Recently, Trinity Western University was given the go ahead to establish a law school. There had been (and still is) considerable objection to this move, given that Trinity requires its students and faculty to commit to a code of conduct which includes a promise not to engage in "sexual intimacy that violates the sacredness of marriage between a man and a woman."
Most of the criticism of this decision has focused on the obviously homophobic character of the policy, saying that it goes against the fundamental principles of equality that the Canadian Charter of Rights and Freedoms is meant to protect. But to be fair to the arguments for Trinity Western, the policy does not exclude anyone for their status or identity; it only requires unmarried students and faculty to abstain from sex while enrolled or employed there. (It also, presumably, requires members of lawful same-sex unions to abstain, but I'll get to that in a moment.)
The problem with most of this criticism, though, is that the Charter applies to state actors, and not to private contracts. In a contract, the parties bind themselves, choosing to make promises in exchange for the promises offered by the other party. While s.2 of the Charter guarantees freedom of expression, I can enter into a contract that, in exchange for some benefit, obliges me to say or not to say something. This may seem like a limitation of my freedom of speech, but in fact the ability to enter into such a contract depends on my being able to exercise that freedom; if I weren't already free to choose what to say or what not to say, my contractual promise would mean nothing.
So, on a purely legal basis, there's nothing at all invalid about Trinity Western's code of conduct. Trinity promises to provide an education (or a salary), in exchange for the individual's promise to abide by some arbitrary code of conduct. Sure, the code of conduct appears to be somewhat more burdensome for certain sexual orientations than others, but that's not a fatal flaw for contracts, either; as long as the parties knowingly accept their contractual obligations, they're valid and binding.

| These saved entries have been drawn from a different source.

Lemma brightness_strictly_decreasing_witness :
  (∃ bi bj, data (brightness (NDArray [2%nat] [0; 1]) 1) !! 0%nat = Some bi ∧
            data (brightness (NDArray [2%nat] [0; 1]) 1) !! 1%nat = Some bj ∧
            bj < bi) ∧
  brightness (scalar (3 * 1)) 1 = scalar 1.
Proof.
  apply (brightness_strictly_decreasing (NDArray [2%nat] [0; 1]) 1 0 1 0 1);
    [lra | reflexivity | reflexivity | lra].
Defined.

(** C5 (confirmed): for a positive [Rs], in a cell where [x] and [y] are
    both 0 the radial distance is 0, the brightness [exp 3], the color 1 and
    the field [exp 3]. *)
Theorem accretion_disk_origin (x y : ndarray) (Rs : R) (i : nat) :
  0 < Rs →
  shape x = shape y →
  data x !! i = Some 0 →
  data y !! i = Some 0 →
  ∃ r out,
    radial_distance x y = Some r ∧
    accretion_disk x y Rs = Some out ∧
    data r !! i = Some 0 ∧
    data (brightness r Rs) !! i = Some (exp 3) ∧
    data (color r Rs) !! i = Some 1 ∧
    data out !! i = Some (exp 3).
Proof.
  intros HRs Heq Hx Hy.
  assert (Hr : zip_with radial_cell (data x) (data y) !! i = Some 0).
  { apply lookup_zip_with_Some. exists 0, 0.
    by rewrite radial_cell_origin. }
  eexists _, _.
  split; [by apply radial_distance_cells|].
  split; [by apply accretion_disk_cells|].
  rewrite brightness_cells, color_cells, !np_map_lookup. simpl.
  rewrite Hr. simpl.
  rewrite brightness_cell_origin, color_cell_origin by done.
  split_and!; [done..|].
  apply lookup_zip_with_Some. exists 0, 0. split_and!; [|done..].
  unfold field_cell.
  rewrite radial_cell_origin, brightness_cell_origin, color_cell_origin
    by done.
  ring.
Qed.

Lemma accretion_disk_origin_witness :
  ∃ r out,
    radial_distance (scalar 0) (scalar 0) = Some r ∧
    accretion_disk (scalar 0) (scalar 0) 1 = Some out ∧
    data r !! 0%nat = Some 0 ∧
    data (brightness r 1) !! 0%nat = Some (exp 3) ∧
    data (color r 1) !! 0%nat = Some 1 ∧
    data out !! 0%nat = Some (exp 3).
Proof.
  apply (accretion_disk_origin (scalar 0) (scalar 0) 1 0);
    [lra | reflexivity | reflexivity | reflexivity].
Defined.

(** C6 (confirmed): for a positive [Rs], in a cell whose radial distance is
    [5 * Rs], or more, the color is 0 and so is the field, whatever the
    brightness there. *)
Theorem accretion_disk_zero_from_5Rs
    (x y r : ndarray) (Rs : R) (i : nat) (ri : R) :
  0 < Rs →
  radial_distance x y = Some r →
  data r !! i = Some ri →
  5 * Rs <= ri →
  data (color r Rs) !! i = Some 0 ∧
  ∃ out, accretion_disk x y Rs = Some out ∧ data out !! i = Some 0.
Proof.
  intros HRs [Heq ->]%radial_distance_inv Hi Hfar. simpl in Hi.
  split.
  - rewrite color_cells, np_map_lookup. simpl. rewrite Hi. simpl.
    by rewrite color_cell_outside.
  - eexists. split; [by apply accretion_disk_cells|]. simpl.
    apply lookup_zip_with_Some in Hi as (a & b & -> & Ha & Hb).
    apply lookup_zip_with_Some. exists a, b. split_and!; [|done..].
    unfold field_cell. rewrite color_cell_outside by done. ring.
Qed.

Lemma accretion_disk_zero_from_5Rs_witness :
  data (color (scalar 5) 1) !! 0%nat = Some 0 ∧
  ∃ out, accretion_disk (scalar 3) (scalar 4) 1 = Some out ∧
         data out !! 0%nat = Some 0.
Proof.
  apply (accretion_disk_zero_from_5Rs (scalar 3) (scalar 4) (scalar 5) 1 0 5).
  - lra.
  - rewrite radial_distance_cells by reflexivity.
    unfold scalar, radial_cell. simpl. do 3 f_equal.
    replace (3 * (3 * 1) + 4 * (4 * 1)) with (5 * 5) by lra.
    apply sqrt_square. lra.
  - reflexivity.
  - lra.
Defined.

(** C7 (confirmed): whatever the grid and the radius, every cell of the
    color component is at least 0 and at most 1. *)
Theorem color_in_unit_interval
    (x y r : ndarray) (Rs : R) (i : nat) (v : R) :
  radial_distance x y = Some r →
  data (color r Rs) !! i = Some v →
  0 <= v <= 1.
Proof.
  intros _. rewrite color_cells, np_map_lookup.
  destruct (data r !! i) as [ri|]; simpl; [|done].
  intros [= <-]. apply color_cell_bounds.
Qed.

Lemma color_in_unit_interval_witness : 0 <= color_cell 1 (radial_cell 0 0) <= 1.
Proof.
  apply (color_in_unit_interval (scalar 0) (scalar 0)
           (scalar (radial_cell 0 0)) 1 0 (color_cell 1 (radial_cell 0 0)));
    reflexivity.
Defined.

(** C9 (confirmed): negating both coordinate arrays leaves the field
    unchanged, cell for cell; no assumption on the shapes or on the radius
    is needed. *)
Theorem accretion_disk_point_reflection (x y : ndarray) (Rs : R) :
  accretion_disk (np_map Ropp x) (np_map Ropp y) Rs = accretion_disk x y Rs.
Proof.
  destruct (decide (shape x = shape y)) as [Heq|Hne].
  - rewrite !accretion_disk_cells by done. simpl. f_equal. f_equal.
    rewrite zip_with_fmap_l, zip_with_fmap_r.
    apply zip_with_ext; [|done..].
    intros a b. unfold field_cell. by rewrite radial_cell_opp.
  - unfold accretion_disk, radial_distance.
    by rewrite !np_zip_None.
Qed.

(** C10 (confirmed): for a positive [Rs] every cell of the field is at
    least 0 and at most [exp 3], the value at the origin. *)
Theorem accretion_disk_bounds
    (x y out : ndarray) (Rs : R) (i : nat) (v : R) :
  0 < Rs →
  accretion_disk x y Rs = Some out →
  data out !! i = Some v →
  0 <= v <= exp 3.
Proof.
  intros HRs Hout Hv.
  destruct (accretion_disk_lookup _ _ _ _ _ _ Hout Hv) as (a & b & _ & _ & ->).
  unfold field_cell.
  pose proof (radial_cell_nonneg a b) as Hr.
  pose proof (brightness_cell_pos Rs (radial_cell a b)) as Hb0.
  pose proof (brightness_cell_le_origin Rs HRs _ Hr) as Hb1.
  pose proof (color_cell_bounds Rs (radial_cell a b)) as [Hc0 Hc1].
  split; [nra|].
  replace (exp 3) with (exp 3 * 1) by ring.
  apply Rmult_le_compat; lra.
Qed.

Lemma accretion_disk_bounds_witness : 0 <= field_cell 1 0 0 <= exp 3.
Proof.
  apply (accretion_disk_bounds (scalar 0) (scalar 0)
           (scalar (field_cell 1 0 0)) 1 0 (field_cell 1 0 0));
    [lra | reflexivity | reflexivity].
Defined.
Lemma handler_property_name_other loader szName szAttribute szValue :
  strcasecmp szName "property" = 0 -> strcasecmp szAttribute "name" = 0 ->
  strcasecmp szValue "type" <> 0 -> strcasecmp szValue "priority" <> 0 ->
  handler loader ADD_ATTRIBUTE szName szAttribute szValue
    = Done (set_property PROPERTY_NONE loader).
Proof.
  intros Hn Ha Hv1 Hv2. unfold handler.
  pose proof (strcasecmp_eq _ _ Hn) as Hn'.
  pose proof (strcasecmp_eq _ _ Ha) as Ha'.
  apply Z.eqb_neq in Hv1, Hv2.
  apply strcasecmp_head in Hn as (d & a' & -> & Hd); [|vm_compute; discriminate].
  rewrite !strcasecmp_other_head by (rewrite Hd; vm_compute; discriminate).
  rewrite Hn', Ha', Hv1, Hv2. reflexivity.
Qed.

Lemma handler_property_value_at loader szName szAttribute szValue :
  strcasecmp szName "property" = 0 -> strcasecmp szAttribute "value" = 0 ->
  handler loader ADD_ATTRIBUTE szName szAttribute szValue =
  match property loader with
  | PROPERTY_TYPE => update_attributes loader (set_type (atoi szValue mod 256))
  | PROPERTY_PRIORITY => update_attributes loader (set_priority true)
  | PROPERTY_NONE => Done loader
  end.
Proof.
  intros Hn Ha. unfold handler.
  pose proof (strcasecmp_eq _ _ Hn) as Hn'.
  pose proof (strcasecmp_eq _ _ Ha) as Ha'.
  apply strcasecmp_head in Hn as (d & a' & -> & Hd); [|vm_compute; discriminate].
  rewrite !strcasecmp_other_head by (rewrite Hd; vm_compute; discriminate).
  rewrite Hn'.
  apply strcasecmp_head in Ha as (d' & v' & -> & Hd'); [|vm_compute; discriminate].
  rewrite strcasecmp_other_head by (rewrite Hd'; vm_compute; discriminate).
  rewrite Ha'.
  destruct (property loader); try reflexivity.
  destruct (strcasecmp szValue "true" =? 0); reflexivity.
Qed.

(** X22.  A <property> named "type" stores its value, as a byte, in the
    type of the tile being read; the other tiles and the tile's priority
    stay as they were.  Tag and attribute names compare without case. *)
Theorem type_property_is_stored_for_the_current_tile :
  forall loader tag1 att1 val1 tag2 att2 val2 attrs a,
    strcasecmp tag1 "property" = 0 -> strcasecmp att1 "name" = 0 ->
    strcasecmp val1 "type" = 0 ->
    strcasecmp tag2 "property" = 0 -> strcasecmp att2 "value" = 0 ->
    attributes loader = Some attrs -> 0 <= tile_id loader ->
    attrs !! Z.to_nat (tile_id loader) = Some a ->
    exists loader',
      feed loader [(ADD_ATTRIBUTE, tag1, att1, val1);
                   (ADD_ATTRIBUTE, tag2, att2, val2)] = Done loader' /\
      attributes loader' =
        Some (<[Z.to_nat (tile_id loader) :=
                  {| type := atoi val2 mod 256;
                     priority := priority a |}]> attrs) /\
      property loader' = PROPERTY_TYPE /\
      same_but_properties loader loader'.
Proof.
  intros loader tag1 att1 val1 tag2 att2 val2 attrs a
         H1 H2 H3 H4 H5 Hat Hlo Hl.
  eexists. split.
  - cbn [feed]. rewrite (handler_property_name_type _ _ _ _ H1 H2 H3).
    cbn [bind].
    rewrite (handler_property_value_at _ _ _ val2 H4 H5).
    replace (property (set_property PROPERTY_TYPE loader)) with PROPERTY_TYPE
      by (destruct loader; reflexivity).
    rewrite (update_attributes_in_range _ _ attrs a);
      destruct loader; first [reflexivity|assumption].
  - destruct loader; cbn. repeat split.
Qed.

(** X23.  A <property> of any name but "type" and "priority" selects
    nothing: its value is read and dropped, with or without an attribute
    array. *)
Theorem unknown_property_is_ignored :
  forall loader tag1 att1 val1 tag2 att2 val2,
    strcasecmp tag1 "property" = 0 -> strcasecmp att1 "name" = 0 ->
    strcasecmp val1 "type" <> 0 -> strcasecmp val1 "priority" <> 0 ->
    strcasecmp tag2 "property" = 0 -> strcasecmp att2 "value" = 0 ->
    feed loader [(ADD_ATTRIBUTE, tag1, att1, val1);
                 (ADD_ATTRIBUTE, tag2, att2, val2)]
      = Done (set_property PROPERTY_NONE loader).
Proof.
  intros loader tag1 att1 val1 tag2 att2 val2 H1 H2 H3 H3' H4 H5.
  cbn [feed]. rewrite (handler_property_name_other _ _ _ _ H1 H2 H3 H3').
  cbn [bind]. rewrite (handler_property_value_at _ _ _ val2 H4 H5).
  destruct loader; reflexivity.
Qed.

(** *** On concrete documents *)

Lemma type_12_is_stored_for_tile_2 :
  exists loader',
    feed some_loader [(ADD_ATTRIBUTE, "property", "name", "type");
                      (ADD_ATTRIBUTE, "property", "value", "12")]
      = Done loader' /\
    attributes loader' =
      Some [ {| type := 0; priority := false |};
             {| type := 0; priority := false |};
             {| type := 12; priority := false |};
             {| type := 0; priority := false |} ] /\
    property loader' = PROPERTY_TYPE /\
    same_but_properties some_loader loader'.
Proof.
  apply (type_property_is_stored_for_the_current_tile some_loader
           "property" "name" "type" "property" "value" "12"
           (repeat {| type := 0; priority := false |} 4)
           {| type := 0; priority := false |});
    try reflexivity. simpl; lia.
Defined.

Lemma property_colour_is_ignored :
  feed some_loader [(ADD_ATTRIBUTE, "property", "name", "colour");
                    (ADD_ATTRIBUTE, "property", "value", "12")]
  = Done (set_property PROPERTY_NONE some_loader).
Proof.
  apply (unknown_property_is_ignored some_loader
           "property" "name" "colour" "property" "value" "12");
    try reflexivity; vm_compute; discriminate.
Defined.

Lemma property_value_before_tilecount :
  (attributes (set_property PROPERTY_TYPE zeroed) = None ->
   handler (set_property PROPERTY_TYPE zeroed) ADD_ATTRIBUTE
           "property" "value" "12" = Crash NullPointer) /\
  (forall attrs,
      attributes (set_property PROPERTY_TYPE zeroed) = Some attrs ->
      tile_id (set_property PROPERTY_TYPE zeroed) < 0 \/
      Z.of_nat (length attrs) <= tile_id (set_property PROPERTY_TYPE zeroed) ->
      handler (set_property PROPERTY_TYPE zeroed) ADD_ATTRIBUTE
              "property" "value" "12" = Crash OutOfBounds).
Proof.
  apply (property_value_outside_the_attributes
           (set_property PROPERTY_TYPE zeroed) "property" "value" "12").
  - reflexivity.
  - reflexivity.
  - discriminate.
Defined.

Lemma animation_of_two_frames :
  feed zeroed (animation_calls [("5", "100"); ("6", "200")]) =
  Done (set_sp
          (Some (app match sp zeroed with Some p => p | None => [] end
                     [{| target := tile_id zeroed;
                         count := Z.of_nat (length [("5", "100"); ("6", "200")]);
                         seq_frames :=
                           map frame_of [("5", "100"); ("6", "200")] |}]))
          (set_frame_count (Z.of_nat (length [("5", "100"); ("6", "200")]))
             (set_frames
                (app (map frame_of [("5", "100"); ("6", "200")])
                     (drop (length [("5", "100"); ("6", "200")])
                           (frames zeroed)))
                zeroed))).
Proof.
  apply (animation_becomes_a_sequence zeroed [("5", "100"); ("6", "200")]).
  - reflexivity.
  - simpl; lia.
Defined.

Lemma animation_of_101_frames :
  feed zeroed (animation_calls (repeat ("5", "100") 101)) = Crash OutOfBounds.
Proof.
  apply (animation_beyond_the_frame_array zeroed (repeat ("5", "100") 101)).
  - reflexivity.
  - rewrite repeat_length. lia.
Defined.

Lemma LoadTileset_with_no_memory_for_the_parser :
  @TLN_LoadTileset (disk tiles_8x8 false 16 16) "tiles.tsx" TLN_ERR_OK
  = Done (None, TLN_ERR_WRONG_FORMAT).
Proof.
  apply (@LoadTileset_without_a_parser (disk tiles_8x8 false 16 16)
           "tiles.tsx" TLN_ERR_OK [60] 1); reflexivity.
Defined.

Lemma LoadTileset_of_a_document_with_no_image :
  @TLN_LoadTileset (disk no_image true 16 16) "tiles.tsx" TLN_ERR_OK
  = Done (None, TLN_ERR_WRONG_FORMAT).
Proof.
  apply (@LoadTileset_without_an_image_source (disk no_image true 16 16)
           "tiles.tsx" TLN_ERR_OK [60] 1 tt (loader_after no_image));
    reflexivity.
Defined.

Lemma LoadTileset_of_a_document_with_no_tile_size :
  @TLN_LoadTileset (disk no_tile_size true 16 16) "tiles.tsx" TLN_ERR_OK
  = Crash DivisionByZero.
Proof.
  apply (@LoadTileset_zero_tile_step (disk no_tile_size true 16 16)
           "tiles.tsx" TLN_ERR_OK [60] 1 tt (loader_after no_tile_size)
           "a" ".png" (16, 16) TLN_ERR_OK);
    reflexivity.
Defined.

Lemma LoadTileset_of_four_tiles :
  @TLN_LoadTileset (disk tiles_8x8 true 16 16) "tiles.tsx" TLN_ERR_OK =
  Done (Some (fold_left
                (@load_tile (disk tiles_8x8 true 16 16)
                   (loader_after tiles_8x8) (16, 16) 8 8 16)
                (placements 2 2) []),
        TLN_ERR_OK) /\
  fold_left (@load_tile (disk tiles_8x8 true 16 16)
               (loader_after tiles_8x8) (16, 16) 8 8 16)
            (placements 2 2) []
  = [(1, (0, 0)); (2, (8, 0)); (3, (0, 8)); (4, (8, 8))].
Proof.
  split; [|reflexivity].
  apply (@LoadTileset_numbers_the_tiles_row_by_row
           (disk tiles_8x8 true 16 16) "tiles.tsx" TLN_ERR_OK [60] 1 tt
           (loader_after tiles_8x8) "a" ".png" (16, 16)
           TLN_ERR_OK 16 TLN_ERR_OK 16 TLN_ERR_OK (Some tt) TLN_ERR_OK
           (Some tt) TLN_ERR_OK [] TLN_ERR_OK 2 2);
    try reflexivity; try lia; unfold INT_MAX; lia.
Defined.
End LoadTilesetProofs.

If a private law school wishes to require, as part of its contracts, that the other party perform some silly or pointless ritual, or abstain from some otherwise permissible act, then that's something the other party can choose to accept or go elsewhere. So long as it's reasonably possible to go elsewhere, I don't have a problem with that. But there are a few things about Trinity Western's policy that give me pause.
First, while I defend their right to require silly and arbitrary promises of their students and staff, I also assert my right to point out just how silly those promises are. I don't want to get into a religious debate about this (though if past comments threads are any indication, I probably will), but it's just plain goofy to think that the transcribed prejudices of preliterate nomads are a reliable indication of what God wants from us, even if you accept the proposition that such a God even exists. While I see some merit in encouraging people to keep their sexual intimacies within the bonds of a stable matrimony, the fact is that people vary, and that solution is not necessarily best for everyone. Even if it is, it's the business of the couple in question and not the employer of one of them.
But the enforceability of a contractual promise has nothing to do with how silly or pointless the promise itself may be. You have perhaps heard the tales of Van Halen's performance contract, specifying that the dressing room had to have a bowl of M&Ms, with the brown ones removed. As silly a demand as that sounds, it served an important purpose in confirming whether or not the venue had actually read the contract. And so maybe, maybe I can see some sort of pedagogical benefit to an arbitrary requirement on the private behaviour of students. The practice of law does require sometimes (often) that we follow rules whether or not we understand the reasons behind them, so there's that.
More importantly, Trinity Western's choice to implement such a policy raises questions in my mind about the quality of the legal minds behind it, and hence their fitness to teach law. It isn't that I think their decision is illegal, or even that I think they don't understand constitutional or contract law. Rather, it's that I don't think they're using the law wisely to further the interests they purport to have. It's fine that they want to impose their shared vision of morality on members of their university community, but you can do that with a shared statement of values. Setting it up as a contractual obligation is just asking for trouble.
Why? Well, contracts are, ultimately, enforced by courts. Sooner or later, someone's going to get expelled from Trinity Western for homosexual (or heterosexual and extramarital) activity, and contest the expulsion in court. (This is a risk anyway, but especially so if the expelled someone happens to be a law student, who's after all there for the express purpose of learning how to fight legal battles.) And when that happens, the language of that contract is going to come crashing down.
Note that the promise is to abstain from "sexual intimacy that violates the sacredness of marriage between a man and a woman." This means that, to enforce the contract, Trinity Western is going to have to show, somehow, that the sexual intimacy in question "violates the sacredness of marriage between a man and a woman." And that is going to be a very difficult thing to show. How can the "sacredness of marriage between a man and a woman" be violated by anyone other than a married man and woman?
And seriously, we do not want to have that precedent set. If the sacredness of one sort of marriage can be violated by the mere existence of another sort of marriage, then can the sacredness of Christianity be violated by the existence of Islam? Can the sacredness of hockey be violated by the existence of basketball? Or, perhaps, can the sacredness of tolerance, liberty and the rule of law be violated by the existence of Trinity Western's code of conduct?